U.S. wheat futures fell to a seven-month low Tuesday as rain and snow eased drought conditions in the southern Plains.

The wet weather combined with concerns about weak export demand to push prices lower, as speculative traders likely added to their bets on lower prices, traders said. Corn and soybean futures also fell amid negative technical signals and general pessimism about agricultural commodities.

"These ag markets are just getting hammered today," said Chad Henderson, president of brokerage Prime Ag Consultants in Brookfield, Wisc.

Wheat futures for March delivery fell 9 1/2 cents or 1.3% to $7.32 a bushel at the Chicago Board of Trade, the lowest settlement for the front-month contract since June 28.

KCBT March wheat fell 10 3/4 cents or 1.4% to $7.78 a bushel. MGEX March wheat fell 10 cents or 1.2% to $8.16 a bushel.
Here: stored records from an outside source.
(* ===== verification/Continuity.v ===== *)
(** * core/continuity.go

    Timeline points, effect watermarks, checkpoint sets and restore requests. *)

From S2P Require Import Prelude GoStd Errors Identity.

Record TimelinePoint := {
  tp_LedgerScope : string;
  tp_LedgerSequence : N;
  tp_SourceID : string;
  tp_SourceEpoch : N;
  tp_SourceSequence : N;
  tp_EventID : string;
  tp_CausationID : string;
  tp_CorrelationID : string;
  tp_ObservedAt : Time;
  tp_IngestedAt : Time;
}.

Definition TimelinePoint_Validate (p : TimelinePoint) : result unit :=
  guard (blank (tp_LedgerScope p) || N.eqb (tp_LedgerSequence p) 0 || blank (tp_SourceID p)
         || N.eqb (tp_SourceEpoch p) 0 || N.eqb (tp_SourceSequence p) 0 || blank (tp_EventID p))
    ErrorInvalidArgument ReasonInvalidReference ;;
  guard (IsZero (tp_ObservedAt p) || IsZero (tp_IngestedAt p))
    ErrorInvalidArgument ReasonInvalidReference.

Inductive CheckpointConsistency :=
| CheckpointConsistent | CheckpointPartial | CheckpointIndeterminate | CheckpointRejected
| CheckpointConsistencyOther (raw : string).
#[export] Instance CheckpointConsistency_eq_dec : EqDecision CheckpointConsistency.
Proof. solve_decision. Defined.

Inductive CheckpointParticipantState :=
| CheckpointParticipantPrepared | CheckpointParticipantCommitted | CheckpointParticipantAborted
| CheckpointParticipantUnknown | CheckpointParticipantOther (raw : string).
#[export] Instance CheckpointParticipantState_eq_dec : EqDecision CheckpointParticipantState.
Proof. solve_decision. Defined.

Record EffectWatermarks := {
  wm_Accepted : N;
  wm_Dispatched : N;
  wm_Settled : N;
  wm_Remote : N;
}.

Definition EffectWatermarks_Validate (w : EffectWatermarks) : result unit :=
  guard (N.ltb (wm_Accepted w) (wm_Dispatched w) || N.ltb (wm_Dispatched w) (wm_Settled w))
    ErrorPreconditionFailed ReasonCheckpointInconsistent.

Record CheckpointParticipantSnapshot := {
  cp_ComponentID : string;
  cp_ComponentKind : string;
  cp_Required : bool;
  cp_State : CheckpointParticipantState;
  cp_SnapshotRef : string;
  cp_SnapshotDigest : Digest;
}.

Definition CheckpointParticipantSnapshot_Validate (p : CheckpointParticipantSnapshot) : result unit :=
  guard (blank (cp_ComponentID p) || blank (cp_ComponentKind p))
    ErrorInvalidArgument ReasonInvalidReference ;;
  match cp_State p with
  | CheckpointParticipantPrepared | CheckpointParticipantCommitted =>
      guard (blank (cp_SnapshotRef p)) ErrorPreconditionFailed ReasonCheckpointInconsistent ;;
      Digest_Validate (cp_SnapshotDigest p)
  | CheckpointParticipantAborted | CheckpointParticipantUnknown => Ok tt
  | CheckpointParticipantOther _ => fail ErrorInvalidArgument ReasonCheckpointInconsistent
  end.

Record CheckpointSet := {
  ck_ID : string;
  ck_Epoch : N;
  ck_BarrierID : string;
  ck_Scope : ExecutionScope;
  ck_PlanDigest : Digest;
  ck_ProfileDigest : Digest;
  ck_ContextDigest : Digest;
  ck_AuthorityEpoch : N;
  ck_Effects : EffectWatermarks;
  ck_EventWatermark : TimelinePoint;
  ck_Participants : list CheckpointParticipantSnapshot;
  ck_Consistency : CheckpointConsistency;
  ck_CreatedAt : Time;
}.

Definition consistent (c : CheckpointSet) : bool :=
  bool_decide (ck_Consistency c = CheckpointConsistent).

(** The participant loop, with its [seen] set. *)
Fixpoint check_participants (is_consistent : bool) (seen : gset string)
    (ps : list CheckpointParticipantSnapshot) : result unit :=
  match ps with
  | [] => Ok tt
  | participant :: rest =>
      CheckpointParticipantSnapshot_Validate participant ;;
      guard (bool_decide (cp_ComponentID participant ∈ seen))
        ErrorConflict ReasonCheckpointInconsistent ;;
      guard (is_consistent && cp_Required participant
             && negb (bool_decide (cp_State participant = CheckpointParticipantCommitted)))
        ErrorPreconditionFailed ReasonCheckpointInconsistent ;;
      check_participants is_consistent ({[cp_ComponentID participant]} ∪ seen) rest
  end.

Definition CheckpointSet_Validate (c : CheckpointSet) : result unit :=
  guard (blank (ck_ID c) || N.eqb (ck_Epoch c) 0 || blank (ck_BarrierID c) || IsZero (ck_CreatedAt c))
    ErrorInvalidArgument ReasonCheckpointInconsistent ;;
  ExecutionScope_Validate (ck_Scope c) ;;
  for_each Digest_Validate [ck_PlanDigest c; ck_ProfileDigest c; ck_ContextDigest c] ;;
  guard (negb (bool_decide (ck_PlanDigest c = lin_PlanDigest (sc_Lineage (ck_Scope c))))
         || negb (N.eqb (ck_AuthorityEpoch c) (sc_AuthorityEpoch (ck_Scope c))))
    ErrorPreconditionFailed ReasonCheckpointInconsistent ;;
  EffectWatermarks_Validate (ck_Effects c) ;;
  TimelinePoint_Validate (ck_EventWatermark c) ;;
  guard (consistent c && Nat.eqb (length (ck_Participants c)) 0)
    ErrorPreconditionFailed ReasonCheckpointInconsistent ;;
  check_participants (consistent c) ∅ (ck_Participants c) ;;
  match ck_Consistency c with
  | CheckpointConsistent | CheckpointPartial | CheckpointIndeterminate | CheckpointRejected => Ok tt
  | CheckpointConsistencyOther _ => fail ErrorInvalidArgument ReasonCheckpointInconsistent
  end.

Record RestoreRequest := {
  rst_Checkpoint : CheckpointSet;
  rst_NewInstance : InstanceRef;
  rst_CurrentPlanDigest : Digest;
  rst_CurrentProfileDigest : Digest;
  rst_CurrentAuthorityEpoch : N;
}.

Definition RestoreRequest_Validate (r : RestoreRequest) : result unit :=
  let c := rst_Checkpoint r in
  CheckpointSet_Validate c ;;
  guard (negb (consistent c)) ErrorPreconditionFailed ReasonCheckpointInconsistent ;;
  InstanceRef_Validate (rst_NewInstance r) ;;
  guard (bool_decide (inst_ID (rst_NewInstance r) = inst_ID (sc_Instance (ck_Scope c)))
         || N.leb (inst_Epoch (rst_NewInstance r)) (inst_Epoch (sc_Instance (ck_Scope c))))
    ErrorPreconditionFailed ReasonRestoreIncompatible ;;
  guard (negb (bool_decide (rst_CurrentPlanDigest r = ck_PlanDigest c))
         || negb (bool_decide (rst_CurrentProfileDigest r = ck_ProfileDigest c))
         || N.eqb (rst_CurrentAuthorityEpoch r) 0)
    ErrorPreconditionFailed ReasonRestoreIncompatible.

(** ** Lemmas *)

Lemma check_participants_iff b seen ps :
  check_participants b seen ps = Ok tt <->
  Forall (fun p => CheckpointParticipantSnapshot_Validate p = Ok tt) ps
  /\ NoDup (map cp_ComponentID ps)
  /\ Forall (fun p => cp_ComponentID p ∉ seen) ps
  /\ (b = true -> Forall (fun p => cp_Required p = true -> cp_State p = CheckpointParticipantCommitted) ps).
Proof.
  revert seen; induction ps as [| p ps IH]; intros seen; cbn [check_participants map].
  - split; [| done]. intros _; repeat split; auto using NoDup_nil_2.
  - rewrite seq_Ok, !seq_guard_Ok, IH, !Forall_cons, NoDup_cons. go_bool.
    rewrite list_elem_of_fmap.
    assert (Forall (fun q => cp_ComponentID q ∉ {[cp_ComponentID p]} ∪ seen) ps <->
            ~ (exists q, cp_ComponentID p = cp_ComponentID q /\ q ∈ ps)
            /\ Forall (fun q => cp_ComponentID q ∉ seen) ps) as ->.
    { rewrite !Forall_forall. setoid_rewrite elem_of_union. setoid_rewrite elem_of_singleton.
      split; [intros H; split; [intros (q & E & Hq); by eapply (H q); [| left] |] | intros [H1 H2] q Hq [E | E]].
      - intros q Hq Hs. by eapply (H q); [| right].
      - by apply H1; exists q.
      - by apply (H2 q). }
    destruct (decide (cp_State p = CheckpointParticipantCommitted)), b, (cp_Required p); intuition (discriminate || auto).
Qed.

(** What a restore may start from. *)
Record restorable (c : CheckpointSet) : Prop := {
  res_valid : CheckpointSet_Validate c = Ok tt;
  res_some : ck_Participants c <> [];
  res_unique : NoDup (map cp_ComponentID (ck_Participants c));
  res_committed : forall p, p ∈ ck_Participants c -> cp_Required p = true ->
    cp_State p = CheckpointParticipantCommitted /\ blank (cp_SnapshotRef p) = false
    /\ Digest_Validate (cp_SnapshotDigest p) = Ok tt;
  res_watermarks : (wm_Settled (ck_Effects c) <= wm_Dispatched (ck_Effects c) <= wm_Accepted (ck_Effects c))%N;
  res_plan : ck_PlanDigest c = lin_PlanDigest (sc_Lineage (ck_Scope c));
}.

Lemma consistent_restorable c :
  CheckpointSet_Validate c = Ok tt -> consistent c = true -> restorable c.
Proof.
  intros Hv Hc. split; [done | | | | |]; unfold CheckpointSet_Validate in Hv; rewrite Hc in Hv; cbn [andb] in Hv;
    rewrite ?seq_Ok, ?guard_Ok in Hv; destruct_and! Hv; go_bool.
  - intros E. by rewrite E in *.
  - by match goal with H : check_participants _ _ _ = _ |- _ => apply check_participants_iff in H; destruct_and! H end.
  - match goal with H : check_participants _ _ _ = _ |- _ => apply check_participants_iff in H; destruct_and! H end.
    intros p Hp Hr.
    match goal with H : Forall (fun p => CheckpointParticipantSnapshot_Validate p = _) _ |- _ =>
      rewrite Forall_forall in H; pose proof (H p Hp) as Hpv; cbv beta in Hpv end.
    match goal with H : true = true -> _ |- _ => specialize (H eq_refl); rewrite Forall_forall in H;
      pose proof (H p Hp Hr) as Hps; cbv beta in Hps end.
    unfold CheckpointParticipantSnapshot_Validate in Hpv. rewrite Hps in Hpv. go_ok. done.
  - unfold EffectWatermarks_Validate in *. go_ok. go_bool. lia.
  - tauto.
Qed.

(** RestoreRequest.Validate accepts exactly the requests whose checkpoint is
    valid and consistent, hence restorable (a non-empty set of distinct
    participants, every required one committed with a snapshot whose digest is
    well formed, ordered effect watermarks), whose new instance has another id
    and a higher epoch than the checkpointed one, and whose plan and profile
    digests are the checkpoint's. *)
Theorem RestoreRequest_Validate_iff r :
  let c := rst_Checkpoint r in
  let old := sc_Instance (ck_Scope c) in
  RestoreRequest_Validate r = Ok tt <->
  restorable c /\ ck_Consistency c = CheckpointConsistent
  /\ InstanceRef_Validate (rst_NewInstance r) = Ok tt
  /\ inst_ID (rst_NewInstance r) <> inst_ID old
  /\ (inst_Epoch old < inst_Epoch (rst_NewInstance r))%N
  /\ rst_CurrentPlanDigest r = ck_PlanDigest c
  /\ rst_CurrentProfileDigest r = ck_ProfileDigest c
  /\ rst_CurrentAuthorityEpoch r <> 0%N.
Proof.
  cbn zeta. unfold RestoreRequest_Validate. rewrite !seq_Ok, !guard_Ok. go_bool. unfold consistent. go_bool.
  split.
  - intros (Hv & Hc & Hi & [Hn He] & [Hp Hq] & Ha). split; [| tauto].
    by apply consistent_restorable; [| apply bool_decide_eq_true].
  - intros (Hr & Hc & Hi & Hn & He & Hp & Hq & Ha). destruct Hr. tauto.
Qed.

(** ** A concrete restore *)

Definition ex_checkpoint (state : CheckpointParticipantState) : CheckpointSet :=
  {| ck_ID := "checkpoint-1"; ck_Epoch := 1; ck_BarrierID := "barrier-1"; ck_Scope := ex_scope;
     ck_PlanDigest := ex_digest; ck_ProfileDigest := ex_digest2; ck_ContextDigest := ex_digest;
     ck_AuthorityEpoch := 1;
     ck_Effects := {| wm_Accepted := 3; wm_Dispatched := 2; wm_Settled := 2; wm_Remote := 0 |};
     ck_EventWatermark :=
       {| tp_LedgerScope := "ledger"; tp_LedgerSequence := 7; tp_SourceID := "harness";
          tp_SourceEpoch := 1; tp_SourceSequence := 3; tp_EventID := "event-7"; tp_CausationID := "";
          tp_CorrelationID := ""; tp_ObservedAt := {| instant := 5; rep := 0 |};
          tp_IngestedAt := {| instant := 6; rep := 0 |} |};
     ck_Participants :=
       [{| cp_ComponentID := "sandbox"; cp_ComponentKind := "praxis.runtime/sandbox"; cp_Required := true;
           cp_State := state; cp_SnapshotRef := "snapshot-1"; cp_SnapshotDigest := ex_digest |}];
     ck_Consistency := CheckpointConsistent; ck_CreatedAt := {| instant := 6; rep := 0 |} |}.
Definition ex_restore (state : CheckpointParticipantState) (instance : InstanceRef) : RestoreRequest :=
  {| rst_Checkpoint := ex_checkpoint state; rst_NewInstance := instance;
     rst_CurrentPlanDigest := ex_digest; rst_CurrentProfileDigest := ex_digest2;
     rst_CurrentAuthorityEpoch := 1 |}.

Example restore_accepted :
  RestoreRequest_Validate (ex_restore CheckpointParticipantCommitted {| inst_ID := "instance-2"; inst_Epoch := 2 |})
  = Ok tt.
Proof. vm_compute; reflexivity. Qed.
Example restore_prepared_only :
  RestoreRequest_Validate (ex_restore CheckpointParticipantPrepared {| inst_ID := "instance-2"; inst_Epoch := 2 |})
  = fail ErrorPreconditionFailed ReasonCheckpointInconsistent.
Proof. vm_compute; reflexivity. Qed.
Example restore_same_instance :
  RestoreRequest_Validate (ex_restore CheckpointParticipantCommitted {| inst_ID := "instance-1"; inst_Epoch := 2 |})
  = fail ErrorPreconditionFailed ReasonRestoreIncompatible.
Proof. vm_compute; reflexivity. Qed.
Precipitation in the southern Plains on Tuesday slightly eased concerns about the threat to crops, leading to pressure on wheat futures.

The soil in Kansas and surrounding states has been parched since the severe U.S. drought last summer. Rain and snowfall during the winter has been insufficient to ease the dry conditions, posing a threat to the wheat crops that will emerge from dormancy in the region this spring.

An average of one-half to three-quarters of an inch of rain and snow fell in northern Texas and western Oklahoma on Monday night and Tuesday, said Joel Widenor, a meteorologist with private forecaster Commodity Weather Group LLC in Bethesda, Maryland. In current forecasts, parts of Kansas and Colorado are likely to receive another one-quarter to one-half inch of precipitation in the middle of next week, he said.

The current weather isn't enough to make up for the highly depleted soil moisture in the Plains. Last week, more than one-third of Kansas was experiencing drought of a level statistically expected upward of every 50 years, according to the U.S. Drought Monitor map.

But the precipitation still increased pessimism about wheat prices, especially when combined with concerns about weak export demand.

Export demand for U.S. wheat has remained tepid so far this year despite its price having fallen, making it more competitive against supplies from other countries.

In a research note sent to clients on Friday and reporters this week, Goldman Sachs Group Inc. analyst Damien Courvalin slashed his three-month price forecast for Chicago wheat futures to $7.80 a bushel, citing a current weak export outlook. A month ago, his three-month forecast was $9.50 a bushel.